Computer models are often used first of all - these simulate a human’s response to a drug, so you don’t need to test on live animals at this stage. They can identify promising drugs to be tested in the next stage, but it’s not as accurate as actually seeing the effect on a live organism.
The drugs are then developed further by testing on human tissues. However, you can’t use human tissue to test drugs that affect whole/ multiple body systems, e.g. testing a drug for blood pressure must be done on a whole animal.
The last step is to develop and test the drug using animals.
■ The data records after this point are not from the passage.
(** Claim C5.  Once a number [i] has been read, [main] ends with the
    invalid-selection error exactly when [i > len(roles) + 1]; there is no
    lower bound.  So [0], every negative number and [len(roles) + 1] pass the
    check, and for each of them the index [i - 1] is outside the roles: the
    lookup panics. *)
Theorem bounds_check_gap (roles : list Role) (t : Terminal) (line : string)
    (rest : list string) (i : Z) :
  stdin t = line :: rest ->
  scanInt line = Some i ->
  len roles < max_int ->
  (fst (main_choose roles t) = Exit InvalidSelection <-> i > len roles + 1) /\
  (i <= 0 \/ i = len roles + 1 ->
     fst (main_choose roles t) = Panic (sub64 i 1) /\ ~ (0 <= sub64 i 1 < len roles)).
Proof.
  intros Hin Hscan Hlen. rewrite (main_choose_line roles t line rest Hin), Hscan.
  pose proof (scanInt_range _ _ Hscan) as Hi.
  assert (Hl0 : 0 <= len roles) by (unfold len; lia).
  assert (Hadd : add64 (len roles) 1 = len roles + 1).
  { unfold add64. apply wrap64_small. unfold min_int, max_int in *. rewrite pow63 in *. lia. }
  rewrite Hadd.
  assert (Hout : i <= 0 \/ i = len roles + 1 -> ~ (0 <= sub64 i 1 < len roles)).
  { intros Hc. destruct (Z.eq_dec i min_int) as [->|Hmin].
    - rewrite sub64_min. lia.
    - unfold sub64. rewrite wrap64_small; unfold min_int, max_int in *; rewrite ?pow63 in *; lia. }
  split.
  - destruct (i >? len roles + 1) eqn:E.
    + split; [lia|reflexivity].
    + split; [|lia]. unfold index.
      destruct ((0 <=? sub64 i 1) && (sub64 i 1 <? len roles)); [|discriminate].
      destruct (nth_error roles (Z.to_nat (sub64 i 1))); discriminate.
  - intros Hc. split; [|now apply Hout].
    assert (E : (i >? len roles + 1) = false) by lia. rewrite E.
    apply index_out. now apply Hout.
Qed.

(** Claim C4, on the code.  Without [assume_role] and with the roles
    [A, B, C]: the input [2] selects [B], the input [x] ends [main] with the
    invalid-selection error, and the input [0] passes the check and makes
    [main] panic on the index [-1]. *)
Theorem interactive_selection_ABC {RM : RoleMethods} (cfg : ini.File) (acct : ini.SectionT)
    (A B C : Role) (rest out : list string) :
  ini.HasKey acct "assume_role" = false ->
  fst (main_roleToAssume cfg acct [A; B; C] (mkTerminal ("2" :: rest) out)) = Ok B /\
  fst (main_roleToAssume cfg acct [A; B; C] (mkTerminal ("x" :: rest) out))
    = Exit InvalidSelection /\
  fst (main_roleToAssume cfg acct [A; B; C] (mkTerminal ("0" :: rest) out)) = Panic (-1).
Proof.
  intros Hk. rewrite !main_roleToAssume_interactive by (assumption || discriminate).
  repeat split.
  - now rewrite (main_choose_line _ _ "2" rest) by (now rewrite main_menu_stdin).
  - now rewrite (main_choose_line _ _ "x" rest) by (now rewrite main_menu_stdin).
  - now rewrite (main_choose_line _ _ "0" rest) by (now rewrite main_menu_stdin).
Qed.

(** Claim C10, on the code.  When [GetRoles] fails and hands back no roles,
    [main] prints the error and goes on with the empty list.  With
    [assume_role] configured it then ends with the role-not-found error.
    Without, it prompts: an input that is no number, or a number above [1],
    ends [main] with the invalid-selection error, and every number up to [1]
    (the input [1], for one) makes [main] panic on an index into the empty
    list. *)
Theorem GetRoles_failure_goes_on {RM : RoleMethods} (cfg : ini.File) (acct : ini.SectionT)
    (err : string) (t : Terminal) :
  main_GetRoles ([], Some err) t
    = ([], Printf ("ERROR: Could not retrieve roles: " ++ err ++ nl) t) /\
  (ini.HasKey acct "assume_role" = true ->
     fst (main_roles ([], Some err) cfg acct t) = Exit RoleNotFound) /\
  (ini.HasKey acct "assume_role" = false ->
     forall line rest, stdin t = line :: rest ->
       fst (main_roles ([], Some err) cfg acct t)
       = match scanInt line with
         | None => Exit InvalidSelection
         | Some i => if i >? 1 then Exit InvalidSelection else Panic (sub64 i 1)
         end) /\
  (ini.HasKey acct "assume_role" = false ->
     forall rest, stdin t = "1" :: rest ->
       fst (main_roles ([], Some err) cfg acct t) = Panic 0).
Proof.
  assert (Hgen : ini.HasKey acct "assume_role" = false ->
     forall line rest, stdin t = line :: rest ->
       fst (main_roles ([], Some err) cfg acct t)
       = match scanInt line with
         | None => Exit InvalidSelection
         | Some i => if i >? 1 then Exit InvalidSelection else Panic (sub64 i 1)
         end).
  { intros Hk line rest Hin. unfold main_roles, main_GetRoles. cbn [fst snd].
    rewrite main_roleToAssume_interactive by (assumption || discriminate).
    rewrite (main_choose_line _ _ line rest) by (now rewrite main_menu_stdin).
    destruct (scanInt line) as [i|]; [|reflexivity].
    change (add64 (len []) 1) with 1.
    destruct (i >? 1); [reflexivity|]. apply index_out. cbn. lia. }
  split; [reflexivity|]. split; [|split].
  - intros Hk. unfold main_roles, main_GetRoles, main_roleToAssume. cbn [fst snd].
    now rewrite Hk.
  - exact Hgen.
  - intros Hk rest Hin. now rewrite (Hgen Hk "1" rest Hin).
Qed.

(** Claim C9.  [matchAccount] always returns: the first section whose name is
    the account name and [true] when there is one, the zero section and
    [false] when there is none.  The comparison is equality of the two
    strings, so a name that differs in case only is not found. *)
Theorem matchAccount_exact (c : configuration) :
  matchAccount c
    = match ini.lookupSection (account c) (cfg c) with
      | Some acct => (acct, true)
      | None => (ini.zeroSection, false)
      end /\
  (snd (matchAccount c) = true <-> In (account c) (ini.SectionStrings (cfg c))) /\
  (snd (matchAccount c) = true -> ini.Name (fst (matchAccount c)) = account c) /\
  (~ In (account c) (ini.SectionStrings (cfg c)) ->
     matchAccount c = (ini.zeroSection, false)) /\
  matchAccount (mkConfiguration "" [ini.newSection "DEFAULT"; ini.newSection "Acme"]
                  "acme" "default")
    = (ini.zeroSection, false).
Proof.
  assert (H : matchAccount c
    = match ini.lookupSection (account c) (cfg c) with
      | Some acct => (acct, true)
      | None => (ini.zeroSection, false)
      end).
  { unfold matchAccount, ini.Sections. induction (cfg c) as [|s rest IH]; simpl.
    - reflexivity.
    - now destruct (String.eqb (ini.Name s) (account c)). }
  split; [exact H|]. rewrite H.
  destruct (ini.lookupSection (account c) (cfg c)) as [acct|] eqn:E; cbn [fst snd].
  - apply lookupSection_Some in E. destruct E as [Hn Hin].
    split; [|split; [|split]].
    + split; [|reflexivity]. intros _. rewrite <- Hn. unfold ini.SectionStrings.
      now apply in_map.
    + intros _. exact Hn.
    + intros Hno. exfalso. apply Hno. rewrite <- Hn. unfold ini.SectionStrings.
      now apply in_map.
    + reflexivity.
  - apply lookupSection_None in E. split; [|split; [|split]].
    + split; [discriminate|contradiction].
    + discriminate.
    + reflexivity.
    + reflexivity.
Qed.

(** * A worked configuration *)

Definition admin : Role := "arn:aws:iam::111111111111:role/Admin".
Definition readOnly : Role := "arn:aws:iam::111111111111:role/ReadOnly".

Definition acct_acme : ini.SectionT :=
  ini.mkSection "acme" [("sp_identity_url", "https://idp.example/sso")].

Definition acct_pinned : ini.SectionT :=
  ini.mkSection "pinned"
    [("sp_identity_url", "https://idp.example/sso"); ("assume_role", admin)].

Definition cfg_acme : ini.File :=
  [ ini.newSection "DEFAULT"; acct_acme; acct_pinned;
    ini.mkSection "account_map" [("111111111111", "Acme-Prod")] ].

(** The scenario of the specification: two roles of one account, an account
    map that names it, and the input [1]. *)
Example menu_scenario :
  main_roleToAssume (RM := arnMethods) cfg_acme acct_acme [admin; readOnly]
    (mkTerminal ["1"] [])
  = (Ok admin,
     mkTerminal []
       [ ("1) Acme-Prod:role/Admin" ++ nl)%string;
         ("2) Acme-Prod:role/ReadOnly" ++ nl)%string;
         "Enter the ID# of the role you want to assume: " ]).
Proof. reflexivity. Qed.
Definition safe_modules : list string :=
  ["math"; "random"; "datetime"; "collections"; "itertools";
   "functools"; "operator"; "json"; "re"; "urllib.parse"; "time"].

(** [__import__(module_name)]: the top-level package of a dotted name. *)
Definition top_package (m : string) : string :=
  if String.eqb m "urllib.parse" then "urllib" else m.

Record CodeExecutionEnvironment : Type := mk_env { safe_globals : ns }.

Definition CodeExecutionEnvironment_init : CodeExecutionEnvironment :=
  mk_env
    ([("__builtins__", safe_builtins_dict);
      ("_print_", VIdentity);
      ("_getitem_", VBuiltin "<lambda _getitem_>");
      ("_getiter_", VBuiltin "<lambda _getiter_>");
      ("_iter_unpack_sequence_", VBuiltin "<lambda _iter_unpack_sequence_>");
      ("__import__", VBuiltin "__import__");
      ("_unpack_sequence_", VBuiltin "<lambda _unpack_sequence_>");
      ("_abs_", VBuiltin "abs"); ("_min_", VBuiltin "min");
      ("_max_", VBuiltin "max"); ("_sum_", VBuiltin "sum");
      ("_getattr_", VBuiltin "getattr"); ("_setattr_", VBuiltin "setattr");
      ("_delattr_", VBuiltin "delattr");
      ("_getpath_", VBuiltin "<lambda _getpath_>");
      ("get_document", VBuiltin "get_document");
      ("update_salesforce_record", VBuiltin "update_salesforce_record");
      ("send_slack_message", VBuiltin "send_slack_message");
      ("get_slack_messages", VBuiltin "get_slack_messages");
      ("get_sheet_data", VBuiltin "get_sheet_data");
      ("update_sheet", VBuiltin "update_sheet");
      ("call_mcp_tool", VBuiltin "call_mcp_tool")]
     ++ map (fun m => (m, VModule (top_package m))) safe_modules)%list.

(** ** The interpreter of the compiled form *)

(** The namespaces of [exec(code, globals, locals)] and the names the code
    declares [global]. *)
Record frame : Type :=
  mk_frame { f_globals : ns; f_locals : ns; f_global_names : list string }.

(** Text written to each stream, in order. *)
Definition log := list (stream * string).

(** Expression evaluation: reads the context and the frame, writes text. *)
Definition Eval (A : Type) : Type := ctx -> frame -> res A * log.

Definition ret {A} (a : A) : Eval A := fun _ _ => (Ok a, []).

Definition raise {A} (e : value) : Eval A := fun _ _ => (Exn e, []).

Definition lift {A} (r : res A) : Eval A := fun _ _ => (r, []).

Definition bind {A B} (m : Eval A) (k : A -> Eval B) : Eval B :=
  fun c f =>
    match m c f with
    | (Ok a, l1) => let (r, l2) := k a c f in (r, l1 ++ l2)%list
    | (Exn e, l1) => (Exn e, l1)
    | (Unmodelled w, l1) => (Unmodelled w, l1)
    end.

Notation "x <- m ;; k" := (bind m (fun x => k))
  (at level 61, m at next level, right associativity).

(** [frame.f_builtins]: the dict under ['__builtins__']. *)
Definition builtins_lookup (g : ns) (id : string) : option value :=
  match ns_get "__builtins__" g with
  | Some (VDict d) => dict_get (VStr id) d
  | _ => None
  end.

(** [LOAD_NAME] (locals, globals, builtins), or [LOAD_GLOBAL] for a name
    declared [global]. *)
Definition lookup_name (f : frame) (id : string) : option value :=
  if mem_string id (f_global_names f) then
    match ns_get id (f_globals f) with
    | Some v => Some v
    | None => builtins_lookup (f_globals f) id
    end
  else
    match ns_get id (f_locals f) with
    | Some v => Some v
    | None =>
        match ns_get id (f_globals f) with
        | Some v => Some v
        | None => builtins_lookup (f_globals f) id
        end
    end.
The law in Britain states that any new drug must be tested on two different live animals, but others believe this is the safest way to make sure a drug isn’t dangerous before it’s given to humans.

Question 19

Why are blind and double blind trials used in testing new drugs against placebos or the best existing treatment?

Answer 19

After the drug has been tested on animals it’s tested on humans:

1) This is done by a study called a clinical trial.
2) There are two groups of patients. One is given the new drug, the other is given a placebo (a ‘sugar pill’ that looks like the real drug but doesn’t do anything). This is done so scientists can see the actual difference the drug makes - it allows for the placebo effect (when the patient expects the treatment to work and so feels better, even though the treatment isn’t doing anything).
3) Scientists sometimes test new drugs against the best existing treatment rather than a placebo. This tells them how well the new drug compares to what we already know.
4) Clinical trials are blind - the patient in the study doesn’t know whether they’re getting the drug or the placebo. They’re often double blind - neither the patient nor the scientist know until all the results have been gathered.

Question 20

What is the need for careful use of antibiotics to prevent the increase of resistant strains such as MRSA?

Answer 20

Some bacteria are naturally resistant to certain antibiotics. Misuse of antibiotics, e.g. doctors overprescribing them or patients not finishing a course, has increased the rate of development of resistant strains. So nowadays, you won’t get antibiotics for a mild infection, only for something more serious. MRSA is the best known example of an antibiotic-resistant strain.